- DESCRIPTION OF THE TASK
Below are records; reproduce exactly the lines from the one that has "Ret (negb (can_assume" through the one that has "intros (_ &", ends included, and nothing more.
··· MATERIAL FOR THIS TASK
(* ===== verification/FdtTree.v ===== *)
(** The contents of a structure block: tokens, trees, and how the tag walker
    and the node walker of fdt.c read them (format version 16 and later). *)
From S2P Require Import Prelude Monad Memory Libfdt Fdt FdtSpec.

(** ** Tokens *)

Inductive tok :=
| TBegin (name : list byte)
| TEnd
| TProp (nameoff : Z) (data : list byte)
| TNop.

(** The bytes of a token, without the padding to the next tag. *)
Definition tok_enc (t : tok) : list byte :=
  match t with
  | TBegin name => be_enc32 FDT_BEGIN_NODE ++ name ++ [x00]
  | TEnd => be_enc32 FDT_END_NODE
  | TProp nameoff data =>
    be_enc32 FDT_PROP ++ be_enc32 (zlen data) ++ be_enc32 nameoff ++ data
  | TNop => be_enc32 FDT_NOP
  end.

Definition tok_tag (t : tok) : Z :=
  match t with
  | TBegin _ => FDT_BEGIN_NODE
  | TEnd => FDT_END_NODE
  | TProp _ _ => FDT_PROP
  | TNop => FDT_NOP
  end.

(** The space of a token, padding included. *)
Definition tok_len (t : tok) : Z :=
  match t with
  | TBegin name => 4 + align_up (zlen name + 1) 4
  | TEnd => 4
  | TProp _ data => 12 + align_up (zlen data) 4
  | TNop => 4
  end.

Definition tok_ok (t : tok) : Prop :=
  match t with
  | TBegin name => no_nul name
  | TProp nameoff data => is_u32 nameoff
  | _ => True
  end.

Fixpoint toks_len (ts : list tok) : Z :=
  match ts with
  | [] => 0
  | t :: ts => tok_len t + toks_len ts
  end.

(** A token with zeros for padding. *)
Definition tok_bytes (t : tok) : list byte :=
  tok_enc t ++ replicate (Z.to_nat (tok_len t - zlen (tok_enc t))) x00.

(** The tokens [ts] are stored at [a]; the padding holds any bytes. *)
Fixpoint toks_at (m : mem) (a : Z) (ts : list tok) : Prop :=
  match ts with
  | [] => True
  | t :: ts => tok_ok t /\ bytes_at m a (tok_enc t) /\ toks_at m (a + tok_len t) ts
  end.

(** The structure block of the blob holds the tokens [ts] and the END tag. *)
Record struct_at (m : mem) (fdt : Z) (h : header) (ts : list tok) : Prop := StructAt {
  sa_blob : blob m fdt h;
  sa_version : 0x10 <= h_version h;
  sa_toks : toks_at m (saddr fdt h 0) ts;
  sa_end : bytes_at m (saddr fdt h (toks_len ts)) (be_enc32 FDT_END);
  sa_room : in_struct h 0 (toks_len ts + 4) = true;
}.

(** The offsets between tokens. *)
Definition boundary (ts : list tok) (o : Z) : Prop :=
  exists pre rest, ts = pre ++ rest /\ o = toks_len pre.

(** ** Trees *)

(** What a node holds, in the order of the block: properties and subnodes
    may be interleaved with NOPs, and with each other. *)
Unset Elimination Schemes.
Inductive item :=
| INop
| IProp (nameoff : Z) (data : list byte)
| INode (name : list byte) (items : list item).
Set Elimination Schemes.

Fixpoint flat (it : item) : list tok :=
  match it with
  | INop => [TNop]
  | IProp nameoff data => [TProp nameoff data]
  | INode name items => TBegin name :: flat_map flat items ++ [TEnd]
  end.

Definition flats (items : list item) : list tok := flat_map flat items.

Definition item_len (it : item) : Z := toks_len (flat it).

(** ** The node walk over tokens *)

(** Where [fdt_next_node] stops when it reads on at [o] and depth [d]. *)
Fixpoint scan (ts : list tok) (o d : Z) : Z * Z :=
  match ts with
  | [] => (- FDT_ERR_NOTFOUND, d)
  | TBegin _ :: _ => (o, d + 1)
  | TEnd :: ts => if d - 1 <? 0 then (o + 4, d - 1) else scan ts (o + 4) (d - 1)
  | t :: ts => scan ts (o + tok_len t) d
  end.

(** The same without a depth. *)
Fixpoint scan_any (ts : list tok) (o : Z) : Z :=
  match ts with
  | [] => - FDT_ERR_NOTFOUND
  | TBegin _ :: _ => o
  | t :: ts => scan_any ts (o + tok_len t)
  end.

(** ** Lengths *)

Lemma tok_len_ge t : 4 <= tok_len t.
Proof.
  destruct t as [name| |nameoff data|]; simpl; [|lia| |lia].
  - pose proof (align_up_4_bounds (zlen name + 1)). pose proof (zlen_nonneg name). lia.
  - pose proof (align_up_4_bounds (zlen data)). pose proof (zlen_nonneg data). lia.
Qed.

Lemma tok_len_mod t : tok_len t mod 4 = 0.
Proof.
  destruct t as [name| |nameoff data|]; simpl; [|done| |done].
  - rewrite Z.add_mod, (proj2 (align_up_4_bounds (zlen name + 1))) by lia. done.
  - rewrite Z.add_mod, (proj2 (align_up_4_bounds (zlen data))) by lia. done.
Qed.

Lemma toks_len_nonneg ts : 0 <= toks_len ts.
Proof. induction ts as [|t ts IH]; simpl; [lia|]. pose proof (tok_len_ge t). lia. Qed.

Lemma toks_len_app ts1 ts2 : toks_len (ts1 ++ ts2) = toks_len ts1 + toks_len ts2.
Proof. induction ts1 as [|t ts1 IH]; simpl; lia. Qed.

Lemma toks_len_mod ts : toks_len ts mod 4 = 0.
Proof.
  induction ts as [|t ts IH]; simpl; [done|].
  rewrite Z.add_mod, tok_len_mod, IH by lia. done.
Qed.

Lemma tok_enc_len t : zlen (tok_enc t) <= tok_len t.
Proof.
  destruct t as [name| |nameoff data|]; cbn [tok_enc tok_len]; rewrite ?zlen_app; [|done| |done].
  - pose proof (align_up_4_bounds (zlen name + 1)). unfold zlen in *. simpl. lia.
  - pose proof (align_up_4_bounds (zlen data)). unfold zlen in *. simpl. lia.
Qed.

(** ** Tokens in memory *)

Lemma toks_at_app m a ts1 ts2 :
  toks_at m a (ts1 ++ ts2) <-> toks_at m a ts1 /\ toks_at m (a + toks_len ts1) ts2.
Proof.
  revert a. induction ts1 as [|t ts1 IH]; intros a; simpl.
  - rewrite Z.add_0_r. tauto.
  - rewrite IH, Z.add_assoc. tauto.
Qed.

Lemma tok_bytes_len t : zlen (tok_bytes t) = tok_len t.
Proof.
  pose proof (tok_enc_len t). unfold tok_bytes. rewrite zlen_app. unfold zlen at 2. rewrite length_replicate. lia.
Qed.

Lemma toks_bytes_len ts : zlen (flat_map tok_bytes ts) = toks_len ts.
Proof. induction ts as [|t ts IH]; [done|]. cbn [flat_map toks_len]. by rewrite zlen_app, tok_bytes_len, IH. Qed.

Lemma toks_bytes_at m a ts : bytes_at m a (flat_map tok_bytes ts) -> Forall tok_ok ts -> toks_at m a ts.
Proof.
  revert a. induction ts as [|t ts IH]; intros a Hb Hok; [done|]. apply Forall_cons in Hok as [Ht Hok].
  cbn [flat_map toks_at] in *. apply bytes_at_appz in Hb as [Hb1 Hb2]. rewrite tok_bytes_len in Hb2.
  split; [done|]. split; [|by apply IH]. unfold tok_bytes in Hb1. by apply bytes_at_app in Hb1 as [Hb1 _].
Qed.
······
··· MATERIAL FOR THIS TASK
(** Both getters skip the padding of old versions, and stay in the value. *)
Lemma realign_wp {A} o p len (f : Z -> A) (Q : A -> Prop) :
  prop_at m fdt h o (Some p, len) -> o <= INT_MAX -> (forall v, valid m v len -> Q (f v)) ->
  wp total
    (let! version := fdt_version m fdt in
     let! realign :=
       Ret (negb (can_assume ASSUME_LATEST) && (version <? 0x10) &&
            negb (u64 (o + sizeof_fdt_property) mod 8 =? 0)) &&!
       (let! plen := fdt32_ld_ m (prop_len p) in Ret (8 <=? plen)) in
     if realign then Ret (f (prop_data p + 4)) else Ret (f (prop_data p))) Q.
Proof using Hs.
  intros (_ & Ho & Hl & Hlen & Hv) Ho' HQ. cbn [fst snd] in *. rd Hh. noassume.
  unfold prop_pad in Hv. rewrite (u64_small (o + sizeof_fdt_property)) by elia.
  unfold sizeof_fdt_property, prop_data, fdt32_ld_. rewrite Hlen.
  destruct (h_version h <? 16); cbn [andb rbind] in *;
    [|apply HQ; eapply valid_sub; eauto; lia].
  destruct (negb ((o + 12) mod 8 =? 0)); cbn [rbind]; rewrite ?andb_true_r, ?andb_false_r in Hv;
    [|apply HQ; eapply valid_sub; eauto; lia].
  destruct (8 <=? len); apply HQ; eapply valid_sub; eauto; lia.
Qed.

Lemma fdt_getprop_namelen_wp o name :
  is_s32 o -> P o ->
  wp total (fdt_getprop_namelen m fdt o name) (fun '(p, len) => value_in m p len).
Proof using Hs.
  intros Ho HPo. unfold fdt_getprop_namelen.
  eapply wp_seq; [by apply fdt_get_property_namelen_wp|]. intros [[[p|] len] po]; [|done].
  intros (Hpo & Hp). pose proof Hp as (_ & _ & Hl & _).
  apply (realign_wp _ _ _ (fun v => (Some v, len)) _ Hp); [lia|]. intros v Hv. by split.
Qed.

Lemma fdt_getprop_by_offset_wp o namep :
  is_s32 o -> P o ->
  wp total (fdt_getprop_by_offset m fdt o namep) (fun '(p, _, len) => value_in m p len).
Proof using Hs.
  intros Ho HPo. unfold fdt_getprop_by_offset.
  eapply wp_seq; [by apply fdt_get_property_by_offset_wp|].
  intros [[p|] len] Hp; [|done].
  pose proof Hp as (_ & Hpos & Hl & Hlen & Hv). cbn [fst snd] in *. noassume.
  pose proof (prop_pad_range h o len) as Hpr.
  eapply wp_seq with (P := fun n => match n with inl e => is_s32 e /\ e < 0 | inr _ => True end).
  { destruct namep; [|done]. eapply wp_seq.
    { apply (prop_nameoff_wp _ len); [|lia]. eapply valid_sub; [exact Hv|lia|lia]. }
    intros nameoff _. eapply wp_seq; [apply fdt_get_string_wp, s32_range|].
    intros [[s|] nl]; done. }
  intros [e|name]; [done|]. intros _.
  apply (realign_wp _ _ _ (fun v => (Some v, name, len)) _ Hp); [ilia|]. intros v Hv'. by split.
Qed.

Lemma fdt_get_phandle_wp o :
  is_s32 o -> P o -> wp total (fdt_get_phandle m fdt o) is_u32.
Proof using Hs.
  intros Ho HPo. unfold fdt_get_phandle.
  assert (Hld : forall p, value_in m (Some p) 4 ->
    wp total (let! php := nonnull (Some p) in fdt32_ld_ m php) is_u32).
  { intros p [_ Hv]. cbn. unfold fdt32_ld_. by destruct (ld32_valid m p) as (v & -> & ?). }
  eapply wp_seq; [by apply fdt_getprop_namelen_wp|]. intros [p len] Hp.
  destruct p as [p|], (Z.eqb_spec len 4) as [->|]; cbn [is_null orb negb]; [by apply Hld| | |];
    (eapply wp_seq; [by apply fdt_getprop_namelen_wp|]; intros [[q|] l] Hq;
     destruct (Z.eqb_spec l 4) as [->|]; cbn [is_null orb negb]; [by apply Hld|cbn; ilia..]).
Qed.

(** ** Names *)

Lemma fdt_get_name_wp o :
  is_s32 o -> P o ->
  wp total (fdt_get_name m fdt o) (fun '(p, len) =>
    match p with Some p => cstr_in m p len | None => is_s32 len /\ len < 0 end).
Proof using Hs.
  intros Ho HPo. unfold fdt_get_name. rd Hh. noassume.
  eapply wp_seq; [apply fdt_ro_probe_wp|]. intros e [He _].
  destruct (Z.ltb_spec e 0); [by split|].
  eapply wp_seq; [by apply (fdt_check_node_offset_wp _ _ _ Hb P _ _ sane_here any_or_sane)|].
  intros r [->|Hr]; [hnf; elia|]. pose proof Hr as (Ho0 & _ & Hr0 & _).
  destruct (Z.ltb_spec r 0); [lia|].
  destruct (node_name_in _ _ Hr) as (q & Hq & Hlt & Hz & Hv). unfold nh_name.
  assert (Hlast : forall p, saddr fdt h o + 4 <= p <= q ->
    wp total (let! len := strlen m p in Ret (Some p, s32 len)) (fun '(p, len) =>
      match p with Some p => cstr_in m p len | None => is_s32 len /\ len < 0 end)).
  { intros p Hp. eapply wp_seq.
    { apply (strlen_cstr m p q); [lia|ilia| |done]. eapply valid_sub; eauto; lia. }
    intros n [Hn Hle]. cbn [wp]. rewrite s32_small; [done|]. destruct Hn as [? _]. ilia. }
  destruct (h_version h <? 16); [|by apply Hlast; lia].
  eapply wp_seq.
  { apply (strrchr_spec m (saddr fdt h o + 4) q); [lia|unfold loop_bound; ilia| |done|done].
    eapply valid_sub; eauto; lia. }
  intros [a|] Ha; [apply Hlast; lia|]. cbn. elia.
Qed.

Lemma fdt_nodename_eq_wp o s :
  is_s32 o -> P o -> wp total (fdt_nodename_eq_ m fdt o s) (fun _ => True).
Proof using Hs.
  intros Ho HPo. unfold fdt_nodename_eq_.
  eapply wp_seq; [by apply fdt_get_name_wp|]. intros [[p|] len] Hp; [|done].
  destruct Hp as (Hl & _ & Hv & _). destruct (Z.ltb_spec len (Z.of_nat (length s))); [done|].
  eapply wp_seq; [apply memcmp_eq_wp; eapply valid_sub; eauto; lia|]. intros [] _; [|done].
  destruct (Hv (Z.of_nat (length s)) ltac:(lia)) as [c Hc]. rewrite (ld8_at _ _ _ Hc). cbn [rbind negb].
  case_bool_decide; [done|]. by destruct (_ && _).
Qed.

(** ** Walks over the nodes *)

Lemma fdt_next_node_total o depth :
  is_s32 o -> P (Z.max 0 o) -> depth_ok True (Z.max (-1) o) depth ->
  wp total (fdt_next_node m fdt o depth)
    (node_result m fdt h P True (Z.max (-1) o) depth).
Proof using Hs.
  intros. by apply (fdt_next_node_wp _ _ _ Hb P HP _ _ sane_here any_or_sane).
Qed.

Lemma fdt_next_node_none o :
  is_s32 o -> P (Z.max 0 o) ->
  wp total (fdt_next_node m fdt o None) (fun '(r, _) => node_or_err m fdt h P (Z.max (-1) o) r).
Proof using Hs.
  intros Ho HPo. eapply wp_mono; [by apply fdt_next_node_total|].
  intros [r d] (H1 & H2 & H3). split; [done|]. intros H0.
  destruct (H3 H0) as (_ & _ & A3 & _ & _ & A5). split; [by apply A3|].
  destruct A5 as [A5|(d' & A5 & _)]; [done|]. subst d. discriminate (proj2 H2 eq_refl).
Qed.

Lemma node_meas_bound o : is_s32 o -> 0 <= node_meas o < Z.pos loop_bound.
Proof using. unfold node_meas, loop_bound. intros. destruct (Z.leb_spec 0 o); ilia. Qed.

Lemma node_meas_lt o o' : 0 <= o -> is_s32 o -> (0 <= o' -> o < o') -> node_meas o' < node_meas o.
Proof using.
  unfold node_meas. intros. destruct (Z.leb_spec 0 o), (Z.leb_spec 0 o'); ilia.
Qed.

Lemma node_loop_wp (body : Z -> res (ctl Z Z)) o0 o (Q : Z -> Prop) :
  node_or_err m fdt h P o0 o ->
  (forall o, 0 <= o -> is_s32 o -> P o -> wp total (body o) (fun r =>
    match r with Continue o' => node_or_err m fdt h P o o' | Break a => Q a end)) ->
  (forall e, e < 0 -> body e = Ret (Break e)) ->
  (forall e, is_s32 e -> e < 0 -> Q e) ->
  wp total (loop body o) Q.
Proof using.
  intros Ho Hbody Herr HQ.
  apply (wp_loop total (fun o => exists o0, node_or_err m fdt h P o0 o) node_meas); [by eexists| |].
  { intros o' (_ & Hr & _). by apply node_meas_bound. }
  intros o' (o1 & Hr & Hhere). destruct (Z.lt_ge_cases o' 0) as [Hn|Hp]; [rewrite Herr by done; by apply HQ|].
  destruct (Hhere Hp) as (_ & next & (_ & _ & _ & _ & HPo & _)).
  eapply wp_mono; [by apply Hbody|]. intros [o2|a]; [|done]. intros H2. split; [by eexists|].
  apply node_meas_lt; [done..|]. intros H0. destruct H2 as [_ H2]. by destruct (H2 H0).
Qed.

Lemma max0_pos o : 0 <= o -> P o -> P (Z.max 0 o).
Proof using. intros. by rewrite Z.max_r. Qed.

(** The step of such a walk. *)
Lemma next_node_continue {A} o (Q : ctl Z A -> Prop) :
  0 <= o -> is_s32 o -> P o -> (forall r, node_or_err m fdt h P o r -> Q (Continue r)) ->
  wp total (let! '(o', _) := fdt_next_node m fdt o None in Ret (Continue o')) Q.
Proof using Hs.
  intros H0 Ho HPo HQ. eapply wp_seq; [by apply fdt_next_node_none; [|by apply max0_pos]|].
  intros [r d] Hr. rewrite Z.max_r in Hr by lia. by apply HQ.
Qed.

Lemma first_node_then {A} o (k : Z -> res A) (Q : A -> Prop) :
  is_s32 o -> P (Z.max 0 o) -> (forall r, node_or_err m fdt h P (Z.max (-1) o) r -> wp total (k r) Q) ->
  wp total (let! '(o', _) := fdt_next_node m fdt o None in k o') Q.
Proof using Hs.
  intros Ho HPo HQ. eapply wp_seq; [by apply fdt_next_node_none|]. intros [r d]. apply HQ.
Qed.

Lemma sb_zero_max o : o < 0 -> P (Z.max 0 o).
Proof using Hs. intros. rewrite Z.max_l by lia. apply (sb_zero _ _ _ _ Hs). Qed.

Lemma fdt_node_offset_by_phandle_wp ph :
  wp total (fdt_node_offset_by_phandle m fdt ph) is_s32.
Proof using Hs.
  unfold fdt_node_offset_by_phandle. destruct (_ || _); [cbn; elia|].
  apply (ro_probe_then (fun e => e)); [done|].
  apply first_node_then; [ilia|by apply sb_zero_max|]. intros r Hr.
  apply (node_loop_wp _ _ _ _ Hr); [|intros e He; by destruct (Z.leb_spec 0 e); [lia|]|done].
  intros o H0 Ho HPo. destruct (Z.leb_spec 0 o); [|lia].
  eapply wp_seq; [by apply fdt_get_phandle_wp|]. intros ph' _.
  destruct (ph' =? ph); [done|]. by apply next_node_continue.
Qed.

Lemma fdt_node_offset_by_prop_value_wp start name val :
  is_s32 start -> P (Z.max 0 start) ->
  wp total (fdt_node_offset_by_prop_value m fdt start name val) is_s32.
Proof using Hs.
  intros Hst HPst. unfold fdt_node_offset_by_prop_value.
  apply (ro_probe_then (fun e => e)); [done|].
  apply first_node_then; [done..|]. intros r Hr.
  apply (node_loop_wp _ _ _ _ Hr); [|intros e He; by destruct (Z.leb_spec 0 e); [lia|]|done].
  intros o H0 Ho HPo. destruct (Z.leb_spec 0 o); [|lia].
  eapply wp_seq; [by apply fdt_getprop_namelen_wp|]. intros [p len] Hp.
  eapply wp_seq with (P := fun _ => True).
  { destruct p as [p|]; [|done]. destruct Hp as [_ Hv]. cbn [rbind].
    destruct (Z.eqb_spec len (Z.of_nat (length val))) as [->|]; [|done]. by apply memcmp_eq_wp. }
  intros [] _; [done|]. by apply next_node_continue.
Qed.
······
- SOLUTION TO THE PROBLEM
       Ret (negb (can_assume ASSUME_LATEST) && (version <? 0x10) &&
            negb (u64 (o + sizeof_fdt_property) mod 8 =? 0)) &&!
       (let! plen := fdt32_ld_ m (prop_len p) in Ret (8 <=? plen)) in
     if realign then Ret (f (prop_data p + 4)) else Ret (f (prop_data p))) Q.
Proof using Hs.
  intros (_ & Ho & Hl & Hlen & Hv) Ho' HQ. cbn [fst snd] in *. rd Hh. noassume.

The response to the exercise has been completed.